British Leprosy Relief Association
The Role of Mycobacterium leprae Phenolic Glycolipid I (PGL-I) in Serodiagnosis and in the Pathogenesis of Leprosy
aDepartment of Microbiology, Immunology & Pathology, Colorado State University, Fort Collins, CO 80523-1682, USA
PGL-I (phenolic glycolipid I) emerged in the early 1980s on the one hand as part of intensive efforts to define the typing antigens of a host of Mycobacterium spp. and also from characterisation of the lipids of skin biopsies from highly bacillary positive lepromatous leprosy patients. PGL-I, despite its extreme lipophilicity due to its inherent phthiocerol dimycocerosyl component, is highly antigenic evoking high titre IgM antibodies in lepromatous leprosy patients, attributable largely to the unique 3,6-di-O-methyl-β-D-glucosyl entity at the non-reducing terminus of its trisaccharide.

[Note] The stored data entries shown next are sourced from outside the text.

(** * Terrain row lifecycle: generation, clearing and explosions

    A shallow embedding of [src/game/managers/TerrainManager.ts], the
    row-based terrain engine of the dig-downward game, and the properties of
    its row store, generation frontier, row clearer and explosion resolver;
    then of its callers, the dig of [src/game/entities/Player.ts] and the
    frame loop of [src/game/scenes/Game.ts].

    Conventions of the embedding.
    - A JavaScript [number] is an exact rational ([Q]); [Math.floor] and
      [Math.ceil] are [Qfloor] and [Qceiling].  Rounding of IEEE doubles, NaN
      and the infinities are outside the model.
    - The two [Map<number, GameObject>] row registries are [gmap Z _], keyed by
      the integer row index.
    - A Phaser group is the list of its children in insertion order;
      [group.add] appends.
    - The manager is a record that every method takes and returns.
      [Math.random()] reads the next value of a fixed stream and advances a
      cursor kept in the record; calls to the particle manager and to the event
      bus are appended to logs kept in the record.
    - [console.log] and the purely visual [setDepth]/[setVisible] calls are
      dropped. *)

From Stdlib Require Import ZArith QArith Qround Qabs Qminmax Reals Qreals.
From Stdlib Require Import Lia Lqa List.
From Stdlib Require String.
From stdpp Require Import base option list gmap.

Local Open Scope Z_scope.

(** ** Numbers *)

(** [x < y] on JavaScript numbers, as a boolean. *)
Definition Qlt_bool (x y : Q) : bool := negb (Qle_bool y x).
(** A file of one plain identifier is not a file of another one of the
    same length. *)
Lemma plain_ids_apart (id id' subdir name : string) :
  all_chars Build.is_idchar id = true ->
  all_chars Build.is_idchar id' = true ->
  String.length id = String.length id' ->
  id <> id' ->
  kept (patterns id') subdir name = false ->
  kept (patterns id) subdir name = true.
Proof.
  intros Hid Hid' Hl Hne Hk'.
  destruct (kept (patterns id) subdir name) eqn:Hk; [reflexivity|].
  apply (matched_suffix id subdir name Hid) in Hk as (a & e1 & He1 & E1).
  apply (matched_suffix id' subdir name Hid') in Hk' as (b & e2 & He2 & E2).
  rewrite E1 in E2.
  pose proof (extensions_length subdir e1 e2 He1 He2) as Hext.
  apply app_inj_suffix in E2 as [_ E2].
  - change (String "-" (id +:+ e1) = String "-" (id' +:+ e2)) in E2.
    injection E2 as E2. apply app_inj_prefix in E2 as [E2 _]; [|exact Hl].
    contradiction.
  - change (String.length (String "-" (id +:+ e1))
            = String.length (String "-" (id' +:+ e2))).
    simpl. rewrite !length_app. lia.
Qed.

Lemma invalid_id_false (video_id : string) :
  invalid_id video_id = false -> String.length video_id = 11.
Proof.
  unfold invalid_id. intros H. apply orb_false_iff in H as [_ H].
  apply negb_false_iff, Nat.eqb_eq in H. exact H.
Qed.

(** X9.  DELETE for a video made of identifier characters leaves every
    file of every other such video in place: a file that the patterns of
    another 11-character identifier match is still in its directory
    afterwards, whatever DELETE answered. *)
Theorem other_videos_survive (path other subdir name : string) (nd : node)
        (d : directory) (w : world) :
  all_chars Build.is_idchar (last_segment path) = true ->
  all_chars Build.is_idchar other = true ->
  String.length other = 11 ->
  String.eqb other (last_segment path) = false ->
  kept (patterns other) subdir name = false ->
  dirs w !! subdir = Some d ->
  In (name, nd) d ->
  exists d', dirs (snd (do_DELETE path w)) !! subdir = Some d' /\ In (name, nd) d'.
Proof.
  intros Hid Hother Hlen Hne Hk Hd Hin.
  destruct (invalid_id (last_segment path)) eqn:Hinv.
  - exists d. split; [|exact Hin]. unfold do_DELETE. rewrite Hinv.
    destruct (Str.startswith "/api/delete/" path); exact Hd.
  - apply invalid_id_false in Hinv. apply String.eqb_neq in Hne.
    assert (Hkept : kept (patterns (last_segment path)) subdir name = true).
    { apply (plain_ids_apart _ other); auto. congruence. }
    pose proof (spares_do_DELETE path w subdir) as Hs. unfold survivors in Hs.
    rewrite Hd in Hs.
    destruct (dirs (snd (do_DELETE path w)) !! subdir) as [d'|]; [|discriminate Hs].
    exists d'. split; [reflexivity|].
    remember (List.filter (fun e => kept (patterns (last_segment path)) subdir (fst e)))
      as keep eqn:Hkeep.
    assert (Hs' : keep d' = keep d) by (injection Hs as Hs; exact Hs).
    assert (Hf : In (name, nd) (keep d)).
    { rewrite Hkeep. apply filter_In. split; [exact Hin|exact Hkept]. }
    rewrite <- Hs', Hkeep in Hf. apply filter_In in Hf as [Hf _]. exact Hf.
Qed.

Lemma other_videos_survive_witness :
  exists d', dirs (snd (do_DELETE "/api/delete/abcdefgh123" library_world)) !! "transcripts"
             = Some d' /\ In ("2025-02-02-dQw4w9WgXcQ.txt", plain "two") d'.
Proof.
  apply (other_videos_survive "/api/delete/abcdefgh123" "dQw4w9WgXcQ" "transcripts"
           "2025-02-02-dQw4w9WgXcQ.txt" (plain "two")
           [("2025-01-01-abcdefgh123.txt", plain "one");
            ("2025-02-02-dQw4w9WgXcQ.txt", plain "two");
            ("2025-01-01-abcdefgh123.srt", plain "1")]);
    try reflexivity.
  simpl. right. left. reflexivity.
Defined.

(** ** What a DELETE leaves of the matched files *)

Lemma dirs_bind {A B} (m : M A) (k : A -> M B) :
  (forall w, dirs (snd (m w)) = dirs w) ->
  (forall a w, dirs (snd (k a w)) = dirs w) ->
  forall w, dirs (snd (bind m k w)) = dirs w.
Proof.
  intros Hm Hk w. unfold bind. specialize (Hm w).
  destruct (m w) as [[a|e] w1]; simpl in Hm; [|exact Hm].
  rewrite Hk. exact Hm.
Qed.

Lemma dirs_then {A B} (m : M A) (k : A -> M B) :
  (forall a w, dirs (snd (k a w)) = dirs w) ->
  forall w, dirs (snd (bind m k w)) = dirs (snd (m w)).
Proof.
  intros Hk w. unfold bind. destruct (m w) as [[a|e] w1]; [|reflexivity].
  rewrite Hk. reflexivity.
Qed.

(** What follows the removals in [delete_transcript] *)
Lemma forget_dirs (id : string) (deleted_files : list string) (w : world) :
  dirs (snd ((state <- load_state ;;
              present <- lift (Py.contains id state) ;;
              (if present : bool then
                 state' <- lift (Py.delitem state id) ;;
                 save_state state'
               else ret tt) ;;;
              rebuild_viewer ;;;
              ret (true, "Deleted " +:+ pretty (length deleted_files) +:+ " files")) w))
  = dirs w.
Proof.
  revert w. apply dirs_bind; [apply keeps_load_state|intros state].
  apply dirs_bind; [apply keeps_lift|intros present].
  apply dirs_bind.
  - destruct present; [|reflexivity].
    apply dirs_bind; [apply keeps_lift|intros state' w; reflexivity].
  - intros _. apply dirs_bind; [|intros _ w; reflexivity].
    intros w. destruct (rebuild_viewer_files w) as (w' & -> & Hd & _). exact Hd.
Qed.

(** What follows the removals answers [True] with the count, or raises. *)
Lemma forget_answer (id : string) (deleted_files : list string) (w w' : world)
      (r : bool * string) :
  (state <- load_state ;;
   present <- lift (Py.contains id state) ;;
   (if present : bool then
      state' <- lift (Py.delitem state id) ;;
      save_state state'
    else ret tt) ;;;
   rebuild_viewer ;;;
   ret (true, "Deleted " +:+ pretty (length deleted_files) +:+ " files")) w = (Ok r, w') ->
  r = (true, "Deleted " +:+ pretty (length deleted_files) +:+ " files").
Proof.
  unfold bind at 1. rewrite load_state_stored.
  unfold bind at 1. destruct (lift (Py.contains id (stored w)) (log EvLoadState w))
    as [[present|e] w1]; [|discriminate].
  unfold bind at 1.
  destruct ((if present then
               state' <- lift (Py.delitem (stored w) id) ;; save_state state'
             else ret tt) w1) as [[[]|e] w2]; [|discriminate].
  unfold bind at 1. destruct (rebuild_viewer_files w2) as (w3 & -> & _).
  unfold ret. intros [= <- _]. reflexivity.
Qed.

Lemma delete_sweeps (path id : string) (w : world) :
  Str.startswith "/api/delete/" path = true ->
  last_segment path = id ->
  String.length id = 11 ->
  stuck (patterns id) (dirs w) = false ->
  (forall subdir,
      dirs (snd (do_DELETE path w)) !! subdir
      = List.filter (fun e => kept (patterns id) subdir (fst e)) <$> dirs w !! subdir) /\
  matching_count id (dirs (snd (do_DELETE path w))) = 0.
Proof.
  intros Hpre Hseg Hlen Hs.
  assert (H : forall subdir,
             dirs (snd (do_DELETE path w)) !! subdir
             = List.filter (fun e => kept (patterns id) subdir (fst e)) <$> dirs w !! subdir).
  { intros subdir. rewrite (do_DELETE_valid path id w Hpre Hseg Hlen).
    rewrite (dirs_then (delete_transcript id) delete_reply)
      by (intros a w0; unfold delete_reply; destruct (fst a); reflexivity).
    destruct (sweep_clear (patterns id) [] w Hs) as (w1 & Hrun & Hdirs & _).
    unfold delete_transcript. unfold bind at 1. rewrite Hrun, app_nil_l.
    destruct (targets (patterns id) (dirs w)) as [|t ts].
    - apply Hdirs.
    - rewrite forget_dirs. apply Hdirs. }
  split; [exact H|]. exact (matching_count_swept id (dirs w) _ H).
Qed.

(** X10.  When every file that the five pairs match can be removed, a
    valid DELETE for an identifier without "**" removes them all,
    whatever the state file holds and whatever happens after the
    removals (an answer or an exception): each content directory is left
    with exactly the entries that no pair of that directory matches, and
    no file matches any more.  (With "**" in the identifier [Path.glob]
    raises ValueError before Python 3.13, and nothing is removed.) *)
Theorem delete_clears_files (path id : string) (w : world) :
  Str.startswith "/api/delete/" path = true ->
  last_segment path = id ->
  String.length id = 11 ->
  Str.contains "**" id = false ->
  stuck (patterns id) (dirs w) = false ->
  (forall subdir,
      dirs (snd (do_DELETE path w)) !! subdir
      = List.filter (fun e => kept (patterns id) subdir (fst e)) <$> dirs w !! subdir) /\
  matching_count id (dirs (snd (do_DELETE path w))) = 0.
Proof.
  intros Hpre Hseg Hlen _ Hs. exact (delete_sweeps path id w Hpre Hseg Hlen Hs).
Qed.

Lemma delete_clears_files_witness :
  (forall subdir,
      dirs (snd (do_DELETE "/api/delete/abcdefgh123" library_world)) !! subdir
      = List.filter (fun e => kept (patterns "abcdefgh123") subdir (fst e))
          <$> dirs library_world !! subdir) /\
  matching_count "abcdefgh123"
    (dirs (snd (do_DELETE "/api/delete/abcdefgh123" library_world))) = 0.
Proof.
  apply (delete_clears_files "/api/delete/abcdefgh123" "abcdefgh123" library_world);
    reflexivity.
Defined.

(** X11.  DELETE answers 200 only after it has removed files: the path
    is under /api/delete/ with an 11-character last segment, at least one
    file matched and every matched file could be removed, the message
    gives their number, and no file matches afterwards. *)
Theorem delete_success_means_removed (path : string) (w : world) (data : json) :
  fst (do_DELETE path w) = Ok (Json 200 data) ->
  Str.startswith "/api/delete/" path = true /\
  String.length (last_segment path) = 11 /\
  stuck (patterns (last_segment path)) (dirs w) = false /\
  1 <= matching_count (last_segment path) (dirs w) /\
  Json 200 data = deleted (matching_count (last_segment path) (dirs w)) /\
  matching_count (last_segment path) (dirs (snd (do_DELETE path w))) = 0.
Proof.
  intros H.
  destruct (Str.startswith "/api/delete/" path) eqn:Hpre;
    [|unfold do_DELETE in H; rewrite Hpre in H; discriminate H].
  destruct (invalid_id (last_segment path)) eqn:Hinv;
    [unfold do_DELETE in H; rewrite Hpre, Hinv in H; discriminate H|].
  pose proof (invalid_id_false _ Hinv) as Hlen.
  destruct (stuck (patterns (last_segment path)) (dirs w)) eqn:Hs.
  { exfalso. rewrite (do_DELETE_valid path _ w Hpre eq_refl Hlen) in H.
    destruct (sweep_blocked (patterns (last_segment path)) [] w Hs)
      as (name & e & w1 & Hrun & _).
    unfold delete_transcript in H. unfold bind at 1 2 in H. rewrite Hrun in H.
    discriminate H. }
  destruct (delete_sweeps path _ w Hpre eq_refl Hlen Hs) as [_ Hgone].
  split; [reflexivity|]. split; [exact Hlen|]. split; [reflexivity|].
  rewrite (do_DELETE_valid path _ w Hpre eq_refl Hlen) in H.
  destruct (sweep_clear (patterns (last_segment path)) [] w Hs) as (w1 & Hrun & _).
  rewrite <- targets_count.
  unfold delete_transcript in H. unfold bind at 1 2 in H.
  rewrite Hrun, app_nil_l in H.
  destruct (targets (patterns (last_segment path)) (dirs w)) as [|t ts] eqn:Ht;
    [discriminate H|].
  split; [simpl; lia|]. split; [|exact Hgone].
  match type of H with
  | context [match ?m w1 with _ => _ end] => destruct (m w1) as [[r|e] w2] eqn:Hm
  end; [|discriminate H].
  apply forget_answer in Hm. subst r. cbn [fst snd delete_reply] in H.
  injection H as <-. reflexivity.
Qed.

PGL-I itself or in the form of semisynthetic neoglycoproteins containing the synthetic terminal disaccharide or the whole trisaccharide chemically conjugated to such as bovine or human serum albumin, has found its greatest utility in the serological diagnosis, confirmation and management of lepromatous leprosy. PGL-I has also been implicated in the tropism of M. leprae for Schwann cells, through specific binding to laminin, and to play an important role in downregulation of the inflammatory immune response and inhibition of dendritic cell maturation and activation, thereby facilitating the persistence of M. leprae/leprosy.